Dilute the WASHBUF concentrate 1:20, e.g. 50 ml WASHBUF + 950 ml distilled or deionized water. Only use diluted WASHBUF when performing the assay.
The diluted WASHBUF is stable up to one month at 4°C (2-8°C).
Standards & Controls for Serum Measurements
1.
Pipette 200 µl of distilled or deionized water into each standard (STD) and control (CTRL) vial. The exact concentration is printed on the label of each vial.
2.
Leave at room temperature (18-24°C) for 15 min. Swirl gently.

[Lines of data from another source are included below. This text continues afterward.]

(* ===== verification/StartClaims.v ===== *)
(** * Properties of start and end of the of-config datastore

    The startup configuration survives the end and the next start of the
    server, on a format whose printed documents are read back. *)

From S2P Require Import Prelude.
From S2P Require Import Xml.
From S2P Require Import XmlFacts.
From S2P Require Import EditTree.
From S2P Require Import EditChecks.
From S2P Require Import EditCompact.
From S2P Require Import EditOps.
From S2P Require Import Samples.
From S2P Require Import Datastore.
From S2P Require Import DatastoreClaims.
From S2P Require Import OvsDevices.
From S2P Require Import Ovsdb.
From S2P Require Import OvsOpenFlow.
From S2P Require Import OvsTxn.
From S2P Require Import OvsTxnFacts.
From S2P Require Import OvsSamples.
From S2P Require Import StateClaims.
From S2P Require Import OfcModule.

Section start.
Context {LX : LibXml} {LN : LibNetconf} {IO : XmlIO} {XF : XmlFormat} {OI : OvsIdl} {KE : Kernel}
  {VC : Vconn} {FS : Files} {XP : PortXpath} {SV : OvsdbServer}.

(** C13: the startup configuration survives a restart: when its file can be written and
    read, what ofcds_free() saves is read by ofcds_init() in the next process,
    or there is none if there was none, given that OVSDB can be reached.  When
    it cannot, ofcds_init() fails without reading the file, and another
    ofcds_free() empties it. *)
Theorem startup_restart env s : se_writes env = true → se_reads env = true →
  (∀ d, gds_startup (sv_ds s) = Some d → savable d) →
  ∃ s1, ofcds_free env s = Done (tt, s1) ∧
    ∀ db next path,
      (∀ g', init_globals db (Globals None (-1)) = Done (true, g') →
         ∃ s2, ofcds_init db env (restart next path s1) = Done (EXIT_SUCCESS, s2) ∧
           data <$> gds_startup (sv_ds s2) = data <$> gds_startup (sv_ds s)) ∧
      (∀ g', init_globals db (Globals None (-1)) = Done (false, g') →
         ∃ s2 s3, ofcds_init db env (restart next path s1) = Done (EXIT_FAILURE, s2) ∧
           startup_file s2 = startup_file s1 ∧
           ofcds_free env s2 = Done (tt, s3) ∧
           (is_Some (startup_file s1) → startup_file s3 = Some "")).
Proof.
  intros Hw Hr Hs. destruct (ofcds_free_run env s) as (s1 & Hfree & Hf & _). exists s1. split; [done|].
  intros db next path. split.
  - intros g' E. by apply (read_saved env db next path s s1 g').
  - intros g' E. eexists. rewrite (ofcds_init_run db env _ false g' E).
    destruct (ofcds_free_run env (Service (set_dbe (OB := ovs_backend) g' (sv_ds (restart next path s1)))
      (startup_file s1) (Some (db_path (restart next path s1))))) as (s3 & Hfree3 & Hf3 & _).
    exists s3. split; [reflexivity|]. split; [done|]. split; [exact Hfree3|].
    intros [t Ht]. rewrite Hf3. unfold saved. rewrite Hw. cbn. by rewrite Ht.
Qed.
End start.

(** ** Samples *)
#[export] Program Instance sample_format : XmlFormat := {| xmlFormatDoc := sample_dump |}.
Next Obligation. intros d k Hd _. exact (read_dump (XmlIO := sample_io) d k Hd). Qed.
Next Obligation. reflexivity. Qed.

Definition sample_env : startup_env := StartupEnv true true.

Definition sample_service : service :=
  Service (DState (OB := ovs_backend) (Some conf) None None NC_DATASTORE_ERROR false unlocked unlocked unlocked 100
    (Globals (Some (sample_handler false)) 5) None) None None.

Lemma startup_restart_witness : ∃ s1, ofcds_free sample_env sample_service = Done (tt, s1) ∧
  ∃ s2, ofcds_init (DbEnv 1 true sample_conf [] 5) sample_env (restart 7 None s1) = Done (EXIT_SUCCESS, s2) ∧
    data <$> gds_startup (sv_ds s2) = Some (data conf).
Proof.
  destruct (startup_restart sample_env sample_service eq_refl eq_refl) as (s1 & H & Hnext).
  - intros d [= <-]. split; [by left|reflexivity].
  - exists s1. split; [exact H|]. apply (Hnext (DbEnv 1 true sample_conf [] 5) 7 None) with
      (g' := Globals (Some (Handler sample_conf sample_conf false 1 1 true [])) 5). reflexivity.
Defined.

Reconstituted STDs and CTRLs are stable at -25°C or lower until expiry date stated on the label. Avoid more than one freeze-thaw cycle.
Sample Preparation
Bring samples to room temperature and mix gently to ensure the samples are homogenous. We recommend duplicate measurements for all samples.
Samples for which the OD value exceeds he highest point of the standard range can be diluted with STD1 (standard 1).
DKK1 ELISA Assay Protocol
Read the entire protocol before beginning the assay.
1.
Bring samples and reagents to room temperature (18-24°C).
2.
Mark positions for STD/CTRL/SAMPLE (standard/control/sample) on the protocol sheet.
3.
Take microtiter strips out of the aluminum bag. Store unused strips with desiccant at 4°C in the aluminum bag. Strips are stable until expiry date stated on the label.
4.
Pipette 50 µl ASYBUF (assay buffer, red cap) into each well.
5.
Add 20 µl STD/CTRL/SAMPLE in duplicates into the respective wells, swirl gently.
6.
Add 50 µl AB (biotinylated anti-DKK-1 antibody, green cap) into each well, swirl gently.
7.
Cover the plate tightly and incubate for 2 hours at room temperature (18-24°C).
8.
Aspirate and wash wells 5x with 300 µl diluted WASHBUF (wash buffer). After the final wash, remove remaining WASHBUF by strongly tapping the plate against a paper towel.
9.
Add 100 µl CONJ (conjugate, amber cap) into each well.
10.
Cover tightly and incubate for 1 hour at room temperature (18-24°C).
11.
Aspirate and wash wells 5x with 300 µl diluted WASHBUF. After the final wash, remove remaining WASHBUF by strongly tapping the plate against a paper towel.
12.
Add 100 µl SUB (substrate, blue cap) into each well.
13.
Incubate for 30 min at room temperature (18-24°C) in the dark.
14.
Add 50 µl STOP (stop solution, white cap) into each well, swirl gently.
15.
Measure absorbance immediately at 450 nm with reference 630 nm, if available.
Calculation of Results
Read the optical density (OD) of all wells on a plate reader using 450 nm wavelength (reference wavelength 630 nm). Construct a standard curve from the absorbance read-outs of the standards using commercially available software capable of generating a four-parameter logistic (4-PL) fit. Alternatively, plot the standards’ concentration on the x-axis against the mean absorbance for each standard on the y-axis and draw a best fit curve through the points on the graph. Curve fitting algorithms other than 4-PL have not been validated and will need to be evaluated by the user.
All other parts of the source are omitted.